*** Begin section ***
Lemma flag_at_prefix k i : i < length target -> flag_at (matched_prefix k) i = (i <? k).
Proof. intros Hi. unfold flag_at, matched_prefix. by rewrite seq_map_lookup, decide_True by done. Qed.

Lemma similar_target_index k s : source !! k = Some s -> fk_target_index o target (matched_prefix k) s = Some k.
Proof.
  intros Hs. destruct (Forall2_lookup_l _ _ _ _ _ Hsim Hs) as (t & Ht & Hst).
  assert (Hname : fk_name s = fk_name t) by (by destruct Hst as [[] _]).
  unfold fk_target_index. destruct (is_empty (fk_name s)) eqn:He.
  - set (test := fun index => _).
    assert (Hk : k ∈ List.filter test (seq 0 (length target))).
    { apply list_filter_elem. rewrite elem_of_seq. split; [apply lookup_lt_Some in Ht; lia|]. unfold test. rewrite Ht.
      rewrite flag_at_prefix by (by apply lookup_lt_Some in Ht). rewrite Nat.ltb_irrefl, <- Hname, He, foreign_key_changes_similar by done. done. }
    assert (Hge : forall j, j ∈ List.filter test (seq 0 (length target)) -> k <= j).
    { intros j [Hj%elem_of_seq Htest]%list_filter_elem. unfold test in Htest. destruct (target !! j) as [t'|]; [|done].
      rewrite flag_at_prefix in Htest by lia.
      destruct (Nat.ltb_spec j k); [done|lia]. }
    apply head_ascending; [apply StronglySorted_filter_bool, seq_ascending|done..].
  - assert (Hne : fk_name t <> []) by (rewrite <- Hname; intros Hn; by rewrite Hn in He).
    set (entries := omap _ _).
    assert (Hent : forall n i, (n, i) ∈ entries <-> exists fk, target !! i = Some fk /\ fk_name fk = n /\ n <> []).
    { intros n i. unfold entries. rewrite list_elem_of_omap. split.
      - intros ([j fk] & (j' & fk' & [= -> ->] & Hfk)%elem_of_lookup_imap & Heq). cbn in Heq.
        destruct (is_empty (fk_name fk')) eqn:Hnil; [done|]. injection Heq as <- <-. exists fk'. split_and!; [done..|].
        intros Hn. by rewrite Hn in Hnil.
      - intros (fk & Hfk & <- & Hn). exists (i, fk). split; [apply elem_of_lookup_imap; eauto|]. cbn.
        destruct (is_empty (fk_name fk)) eqn:Hnil; [by apply is_empty_nil in Hnil|done]. }
    destruct (collect_map_is_Some entries (fk_name s) k) as [j Hj]; [apply Hent; exists t; rewrite Hname; done|].
    rewrite Hj. f_equal. apply collect_map_elem, Hent in Hj as (fk & Hfk & Hn & _).
    eapply Huniq; [exact Hfk|exact Ht|congruence|congruence].
Qed.

Lemma fk_fold_same k :
  k <= length source -> foldl (fk_step o target) ([], replicate (length target) false) (take k source) = ([], matched_prefix k).
Proof.
  induction k as [|k IH]; intros Hk.
  - change (take 0 source) with (@nil SchemaForeignKeyInfo.t). cbn [foldl]. f_equal. apply list_eq. intros i. unfold matched_prefix. rewrite seq_map_lookup.
    case_decide; [by apply lookup_replicate_2|]. apply lookup_replicate_None. lia.
  - destruct (lookup_lt_is_Some_2 source k) as [s Hs]; [lia|].
    rewrite (take_S_r _ _ _ Hs), foldl_app, IH by lia. cbn [foldl]. unfold fk_step. cbn [fst snd].
    rewrite (similar_target_index k s Hs). destruct (Forall2_lookup_l _ _ _ _ _ Hsim Hs) as (t & Ht & Hst).
    rewrite Ht, foreign_key_changes_similar by done. f_equal. apply lookup_lt_Some in Ht.
    unfold matched_prefix. rewrite <- (seq_map_insert (fun i => i <? k) (fun i => i <? S k) _ k Ht).
    + f_equal. symmetry. apply Nat.ltb_lt. lia.
    + intros i Hi. destruct (Nat.ltb_spec i k), (Nat.ltb_spec i (S k)); lia || done.
Qed.

Lemma fk_diff_same :
  let st := foldl (fk_step o target) ([], replicate (length target) false) source in
  st.1 ++ concat (imap (fk_removed st.2) target) = [].
Proof.
  pose proof (fk_fold_same (length source) (le_n _)) as Hf. rewrite take_ge in Hf by done. rewrite Hf. cbn.
  apply concat_imap_nil. intros i t Ht. apply lookup_lt_Some in Ht. unfold fk_removed.
  rewrite flag_at_prefix, (Forall2_length _ _ _ Hsim) by done.
  destruct (Nat.ltb_spec i (length target)); [done|lia].
Qed.

End Same.

Lemma diff_foreign_keys_similar o rows rows' :
  Forall2 (row_similar (ignore_table_case o)) rows rows' -> diff_foreign_keys_with_options o rows rows' = [].
Proof.
  intros Hr. apply fk_diff_same; [by apply group_similar|]. intros i j a b. apply group_names_unique.
Qed.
*** End section ***
Every record in the material above should be set down exactly.

• _Task result_
Lemma flag_at_prefix k i : i < length target -> flag_at (matched_prefix k) i = (i <? k).
Proof. intros Hi. unfold flag_at, matched_prefix. by rewrite seq_map_lookup, decide_True by done. Qed.

Lemma similar_target_index k s : source !! k = Some s -> fk_target_index o target (matched_prefix k) s = Some k.
Proof.
  intros Hs. destruct (Forall2_lookup_l _ _ _ _ _ Hsim Hs) as (t & Ht & Hst).
  assert (Hname : fk_name s = fk_name t) by (by destruct Hst as [[] _]).
  unfold fk_target_index. destruct (is_empty (fk_name s)) eqn:He.
  - set (test := fun index => _).
    assert (Hk : k ∈ List.filter test (seq 0 (length target))).
    { apply list_filter_elem. rewrite elem_of_seq. split; [apply lookup_lt_Some in Ht; lia|]. unfold test. rewrite Ht.
      rewrite flag_at_prefix by (by apply lookup_lt_Some in Ht). rewrite Nat.ltb_irrefl, <- Hname, He, foreign_key_changes_similar by done. done. }
    assert (Hge : forall j, j ∈ List.filter test (seq 0 (length target)) -> k <= j).
    { intros j [Hj%elem_of_seq Htest]%list_filter_elem. unfold test in Htest. destruct (target !! j) as [t'|]; [|done].
      rewrite flag_at_prefix in Htest by lia.
      destruct (Nat.ltb_spec j k); [done|lia]. }
    apply head_ascending; [apply StronglySorted_filter_bool, seq_ascending|done..].
  - assert (Hne : fk_name t <> []) by (rewrite <- Hname; intros Hn; by rewrite Hn in He).
    set (entries := omap _ _).
    assert (Hent : forall n i, (n, i) ∈ entries <-> exists fk, target !! i = Some fk /\ fk_name fk = n /\ n <> []).
    { intros n i. unfold entries. rewrite list_elem_of_omap. split.
      - intros ([j fk] & (j' & fk' & [= -> ->] & Hfk)%elem_of_lookup_imap & Heq). cbn in Heq.
        destruct (is_empty (fk_name fk')) eqn:Hnil; [done|]. injection Heq as <- <-. exists fk'. split_and!; [done..|].
        intros Hn. by rewrite Hn in Hnil.
      - intros (fk & Hfk & <- & Hn). exists (i, fk). split; [apply elem_of_lookup_imap; eauto|]. cbn.
        destruct (is_empty (fk_name fk)) eqn:Hnil; [by apply is_empty_nil in Hnil|done]. }
    destruct (collect_map_is_Some entries (fk_name s) k) as [j Hj]; [apply Hent; exists t; rewrite Hname; done|].
    rewrite Hj. f_equal. apply collect_map_elem, Hent in Hj as (fk & Hfk & Hn & _).
    eapply Huniq; [exact Hfk|exact Ht|congruence|congruence].
Qed.

Lemma fk_fold_same k :
  k <= length source -> foldl (fk_step o target) ([], replicate (length target) false) (take k source) = ([], matched_prefix k).
Proof.
  induction k as [|k IH]; intros Hk.
  - change (take 0 source) with (@nil SchemaForeignKeyInfo.t). cbn [foldl]. f_equal. apply list_eq. intros i. unfold matched_prefix. rewrite seq_map_lookup.
    case_decide; [by apply lookup_replicate_2|]. apply lookup_replicate_None. lia.
  - destruct (lookup_lt_is_Some_2 source k) as [s Hs]; [lia|].
    rewrite (take_S_r _ _ _ Hs), foldl_app, IH by lia. cbn [foldl]. unfold fk_step. cbn [fst snd].
    rewrite (similar_target_index k s Hs). destruct (Forall2_lookup_l _ _ _ _ _ Hsim Hs) as (t & Ht & Hst).
    rewrite Ht, foreign_key_changes_similar by done. f_equal. apply lookup_lt_Some in Ht.
    unfold matched_prefix. rewrite <- (seq_map_insert (fun i => i <? k) (fun i => i <? S k) _ k Ht).
    + f_equal. symmetry. apply Nat.ltb_lt. lia.
    + intros i Hi. destruct (Nat.ltb_spec i k), (Nat.ltb_spec i (S k)); lia || done.
Qed.

Lemma fk_diff_same :
  let st := foldl (fk_step o target) ([], replicate (length target) false) source in
  st.1 ++ concat (imap (fk_removed st.2) target) = [].
Proof.
  pose proof (fk_fold_same (length source) (le_n _)) as Hf. rewrite take_ge in Hf by done. rewrite Hf. cbn.
  apply concat_imap_nil. intros i t Ht. apply lookup_lt_Some in Ht. unfold fk_removed.
  rewrite flag_at_prefix, (Forall2_length _ _ _ Hsim) by done.
  destruct (Nat.ltb_spec i (length target)); [done|lia].
Qed.

End Same.

Lemma diff_foreign_keys_similar o rows rows' :
  Forall2 (row_similar (ignore_table_case o)) rows rows' -> diff_foreign_keys_with_options o rows rows' = [].
Proof.
  intros Hr. apply fk_diff_same; [by apply group_similar|]. intros i j a b. apply group_names_unique.
Qed.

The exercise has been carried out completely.